As vencedoras, anunciadas hoje, foram Yanca Costa (sim, as organizadoras Yanca e Isabela também participaram da competição!), na categoria Shaka, e a catarinense Laura Maciel Raupp, de 13 anos, na categoria 4'11". A premiação, que a princípio seria o reconhecimento da vencedora nos perfis de todas as atletas, ganhou reforço. Shapers doaram pranchas de surf, que serão fabricadas sob medida para as campeãs; as meninas também angariaram biquínis, adesivos antiderrapantes para pranchas, parafinas e até mesmo kits de produtos de uma grande fabricante de energéticos, que serão distribuídos entre as três primeiras colocadas.

Yanca Costa, surfista - Arquivo pessoal - Arquivo pessoal
Yanca Costa, campeã do primeiro campeonato de surfe feminino virtual
Imagem: Arquivo pessoal

Yanca está duplamente feliz. Pela vitória e pelo reconhecimento do projeto. "O surfe feminino brasileiro está produzindo a sua melhor geração, mas precisa de incentivo. Há poucas competições e nenhum patrocínio. A maioria das meninas não tem a chance de viajar, de competir lá fora", avalia. "É muito importante ser vista por surfistas do mundo todo."

Na próxima semana, ela volta à rotina de treinos em casa, com orientação de seu treinador, à distância. A surfista também pretende aproveitar para tomar aulas de inglês e fazer cursos online. Mas não descarta a possibilidade de uma nova edição do campeonato. "Recebemos muitos pedidos", conta.

Isabela Saldanha - Arquivo pessoal - Arquivo pessoal
Isabela Saldanha, surfista
Imagem: Arquivo pessoal

Já Isabela voltará às aulas do 3º ano do ensino médio - por videoconferência. À tarde, continua se dividindo entre os treinos de ginástica funcional, coaching mental e exercícios de apneia.

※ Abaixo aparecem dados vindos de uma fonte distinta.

(** * Delhi Metro route finder: graph construction, shortest route, annotation

    A shallow embedding of the route-finder branch of [delhi_metro_project.py]
    (the [else] branch starting at line 88): the dataframe rows, the
    [networkx] graph built from them, the station list offered to the user,
    the [Get Route] handler and its two annotation loops.

    Conventions.
    - Cell values of the three columns are strings (byte strings, as Rocq's
      [string]); line labels are ASCII text, which is what [strip] and
      [title] below cover.
    - A Python [dict] is an association list in insertion order without
      repeated keys, as in CPython 3.7+.
    - [len(path) - 1] and the like are computed in [nat]; the paths the
      handler sees are never empty. *)

From Stdlib Require Import List String Ascii Bool Arith Lia PeanoNat.
From Stdlib Require Import Sorting.Sorted Structures.OrderedTypeEx.
Import ListNotations.
Open Scope string_scope.
Open Scope list_scope.
Open Scope nat_scope.

Set Implicit Arguments.

(* ------------------------------------------------------------------ *)
(** ** Python dictionaries as insertion-ordered association lists *)

Module Dict.
Section WithValue.
Variable V : Type.

Definition t := list (string * V).

(** [d.get(k)] *)
Fixpoint get (k : string) (d : t) : option V :=
  match d with
  | [] => None
  | (k', v) :: r => if String.eqb k k' then Some v else get k r
  end.

(** [d[k] = v]: an existing key keeps its position, a new key goes last. *)
Fixpoint set (k : string) (v : V) (d : t) : t :=
  match d with
  | [] => [(k, v)]
  | (k', v') :: r =>
      if String.eqb k k' then (k', v) :: r else (k', v') :: set k v r
  end.

(** [list(d)] *)
Definition keys (d : t) : list string := map fst d.

(** [k in d] *)
Definition mem (k : string) (d : t) : bool :=
  match get k d with Some _ => true | None => false end.

End WithValue.
End Dict.

(* ------------------------------------------------------------------ *)
(** ** [str.strip()] and [str.title()] on ASCII text

    On text of ASCII characters (every byte below 128, [is_ascii]) the two
    functions below are CPython's: whitespace is 9-13, 28-31 and 32, the
    cased characters are the 52 letters. Outside ASCII they are not:
    [str.strip] also removes blanks such as U+00A0, and [str.title] maps
    letters such as U+0130, also to more than one character. Statements
    that depend on what the two functions compute are made for ASCII
    text. *)

Definition is_space (c : ascii) : bool :=
  let n := nat_of_ascii c in
  ((9 <=? n) && (n <=? 13) || (28 <=? n) && (n <=? 32))%nat.

Definition is_upper (c : ascii) : bool :=
  let n := nat_of_ascii c in ((65 <=? n) && (n <=? 90))%nat.

Definition is_lower (c : ascii) : bool :=
  let n := nat_of_ascii c in ((97 <=? n) && (n <=? 122))%nat.

Definition to_upper (c : ascii) : ascii :=
  if is_lower c then ascii_of_nat (nat_of_ascii c - 32) else c.

Definition to_lower (c : ascii) : ascii :=
  if is_upper c then ascii_of_nat (nat_of_ascii c + 32) else c.

Fixpoint lstrip (s : string) : string :=
  match s with
  | EmptyString => EmptyString
  | String c r => if is_space c then lstrip r else s
  end.
(** X3.  With an even [M] below 2 that passes the check (0, -2, ...)
    and a sequential sampler, [range(M//2)] is empty: the model is put
    in evaluation mode, the loader is not traversed, and indexing the
    empty [y_true] raises [IndexError]. *)
Theorem features_avg_test_no_pass (loader : Loader) (M : Z) (s : State) :
  even_sample_count_check M = inr tt -> M < 2 ->
  is_sequential (sampler loader) = true ->
  features_avg_test loader M s
  = (inl (IndexError "too many indices for array"),
     {| world := model_eval (world s);
        trace := (trace s ++ [EvEvalMode])%list |}).
Proof.
  intros Hcheck HM Hseq.
  assert (Hn : Z.to_nat (M / 2) = 0%nat).
  { assert (M / 2 <= 0) by (apply Z.lt_succ_r, Z.div_lt_upper_bound; lia).
    lia. }
  unfold features_avg_test, bind at 1. rewrite Hcheck. simpl lift.
  unfold ret at 1. rewrite Hseq, Hn. reflexivity.
Qed.

End FeaturesAvgTestMore.

Section FeaturesAvgTestMoreRuns.
Import Toy Fixtures.

Lemma features_avg_test_overflow_witness :
  @features_avg_test plain labelled_three (2 ^ 1024) s0
  = (inl (OverflowError "int too large to convert to float"), s0).
Proof.
  apply (@features_avg_test_overflow plain labelled_three (2 ^ 1024) s0).
  apply Z.leb_le. vm_compute. reflexivity.
Defined.

Lemma features_avg_test_no_pass_witness :
  @features_avg_test plain labelled_three 0 s0
  = (inl (IndexError "too many indices for array"),
     @Build_State plain 0%nat [EvEvalMode]).
Proof.
  apply (@features_avg_test_no_pass plain labelled_three 0 s0);
    reflexivity.
Defined.
End FeaturesAvgTestMoreRuns.

(** ** The layout of the arrays of [features_avg_test] *)

Section Layout.
Context `{Host}.




End Layout.

Section LayoutRuns.
Import Toy Fixtures.

End LayoutRuns.

(** ** More on the bookkeeping of [values] *)

Section Keys.
Context `{Host}.

(** All the keys of a dict satisfy [P]. *)
Definition keys_in (P : string -> Prop) (values : gmap string Num) : Prop :=
  forall k, is_Some (values !! k) -> P k.

(** The key ends with " on validation set". *)
Definition suffixed (k : string) : Prop :=
  exists name, k = name +:+ val_suffix.

(** The key is the name of a metric or of an auxiliary loss. *)
Definition known_name (k : string) : Prop :=
  In k (List.map fst metrics)
  \/ exists f w, get_aux_losses = Some f /\ In k (List.map fst (fst (f w))).

Lemma keys_in_empty (P : string -> Prop) : keys_in P ∅.
Proof. intros k [v Hv]. rewrite lookup_empty in Hv. discriminate. Qed.

Lemma accumulate_keys (P : string -> Prop) (values : gmap string Num)
    (name : string) (x : Num) :
  keys_in P values -> P name -> keys_in P (accumulate values name x).
Proof.
  intros Hkeys Hname k. rewrite accumulate_lookup.
  destruct (decide (k = name)) as [->|Hne]; [intros _; exact Hname|].
  apply Hkeys.
Qed.

Lemma fold_accumulate_keys {X} (P : string -> Prop) (key : X -> string)
    (c : X -> Num) (l : list X) :
  (forall x, In x l -> P (key x)) ->
  forall values, keys_in P values ->
    keys_in P (fold_left (fun values x => accumulate values (key x) (c x))
                         l values).
Proof.
  induction l as [|x l IH]; intros Hl values Hkeys; [exact Hkeys|].
  simpl. apply IH.
  - intros y Hy. apply Hl. right. exact Hy.
  - apply accumulate_keys; [exact Hkeys|]. apply Hl. left. reflexivity.
Qed.

Lemma update_metrics_keys (P : string -> Prop)
    (values values' : gmap string Num)
    (nb : nat) (logits target : option Out) (validation : bool) :
  (forall name, In name (List.map fst metrics) ->
                P (val_key validation name)) ->
  keys_in P values ->
  updated (update_metrics values nb logits target validation) = inr values' ->
  keys_in P values'.
Proof.
  intros Hnames Hkeys.
  destruct logits as [lg|];
    [|rewrite update_metrics_absent by (left; reflexivity);
      intros [= <-]; exact Hkeys].
  destruct target as [tg|];
    [|rewrite update_metrics_absent by (right; reflexivity);
      intros [= <-]; exact Hkeys].
  intros Hrun. apply update_metrics_returned in Hrun. subst values'.
  unfold metrics_added.
  apply (fold_accumulate_keys P
           (fun nm : string * (Out -> Out -> Num) =>
              val_key validation (fst nm))
           (fun nm => num_div (py_float (snd nm lg tg)) nb));
    [|exact Hkeys].
  intros nm Hnm. apply (Hnames (fst nm)). apply in_map. exact Hnm.
Qed.

Lemma values_after_invariant
    (step : gmap string Num -> BatchStep -> exn + gmap string Num)
    (Q : gmap string Num -> Prop) (steps : list BatchStep) :
  (forall st v v', In st steps -> Q v -> step v st = inr v' -> Q v') ->
  forall values values',
    Q values -> values_after step values steps = inr values' -> Q values'.
Proof.
  induction steps as [|st steps IH]; intros Hstep values values' HQ Hrun.
  - simpl in Hrun. injection Hrun as <-. exact HQ.
  - simpl in Hrun. destruct (step values st) as [e|v1] eqn:E; [discriminate|].
    apply (IH (fun st' v v' Hin => Hstep st' v v' (or_intror Hin)) v1);
      [|exact Hrun].
    apply (Hstep st values v1); [left; reflexivity|exact HQ|exact E].
Qed.

Lemma test_values_suffixed (nb : nat) (st : BatchStep)
    (values values' : gmap string Num) :
  keys_in suffixed values -> test_values nb values st = inr values' ->
  keys_in suffixed values'.
Proof.
  intros Hkeys. unfold test_values.
  destruct (call_update_metrics values nb (st_args st) (Some true))
    as [e|v1] eqn:E; [discriminate|].
  intros [= <-]. unfold test_aux.
  apply (fold_accumulate_keys suffixed
           (fun na : string * Num => fst na +:+ val_suffix)
           (fun na => num_div (snd na) nb)).
  - intros na _. exists (fst na). reflexivity.
  - unfold call_update_metrics in E.
    destruct (st_args st) as [|lg [|tg [|v [|x args]]]];
      try discriminate;
      (eapply (update_metrics_keys suffixed values v1 nb _ _ true);
       [intros name _; exists name; reflexivity|exact Hkeys|exact E]).
Qed.

Lemma train_values_known (nb : nat) (st : BatchStep)
    (values values' : gmap string Num) :
  (length (st_args st) <= 2)%nat -> produced st ->
  keys_in known_name values -> train_values nb values st = inr values' ->
  keys_in known_name values'.
Proof.
  intros Hlen [_ Haux] Hkeys. unfold train_values.
  assert (Ha : keys_in known_name (train_aux nb values (st_aux st))).
  { unfold train_aux.
    apply (fold_accumulate_keys known_name
             (fun na : string * Num => fst na)
             (fun na => num_div (py_float (snd na)) nb));
      [|exact Hkeys].
    intros na Hna. right.
    destruct Haux as [Hnil|(f & w & Hf & Hfw)].
    - rewrite Hnil in Hna. destruct Hna.
    - exists f, w. split; [exact Hf|]. rewrite Hfw. apply in_map. exact Hna. }
  unfold call_update_metrics.
  destruct (st_args st) as [|lg [|tg [|v args]]]; simpl in Hlen;
    try lia; intros Hrun;
    (eapply (update_metrics_keys known_name _ values' nb _ _ false);
     [intros name Hname; left; exact Hname|exact Ha|exact Hrun]).
Qed.

Lemma init_entry_lookup (values : gmap string Num) (name k : string) :
  init_entry values name !! k
  = if decide (k = name) then Some (default num_zero (values !! name))
    else values !! k.
Proof.
  unfold init_entry. destruct (values !! name) as [v|] eqn:E.
  - destruct (decide (k = name)) as [->|Hne]; [exact E|reflexivity].
  - destruct (decide (k = name)) as [->|Hne].
    + apply lookup_insert_eq.
    + apply lookup_insert_ne. congruence.
Qed.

Mas agora também pretende se dedicar, ao lado da amiga, a manter ativo o perfil no Instagram. "Queremos celebrar o surfe feminino produzindo conteúdo sobre tudo o que as garotas precisam saber. Desde mostrar os bastidores das competições até dicas para cuidar do cabelo."

Enquanto vigorarem as medidas de isolamento, o surfe vai rolar nas ondas digitais.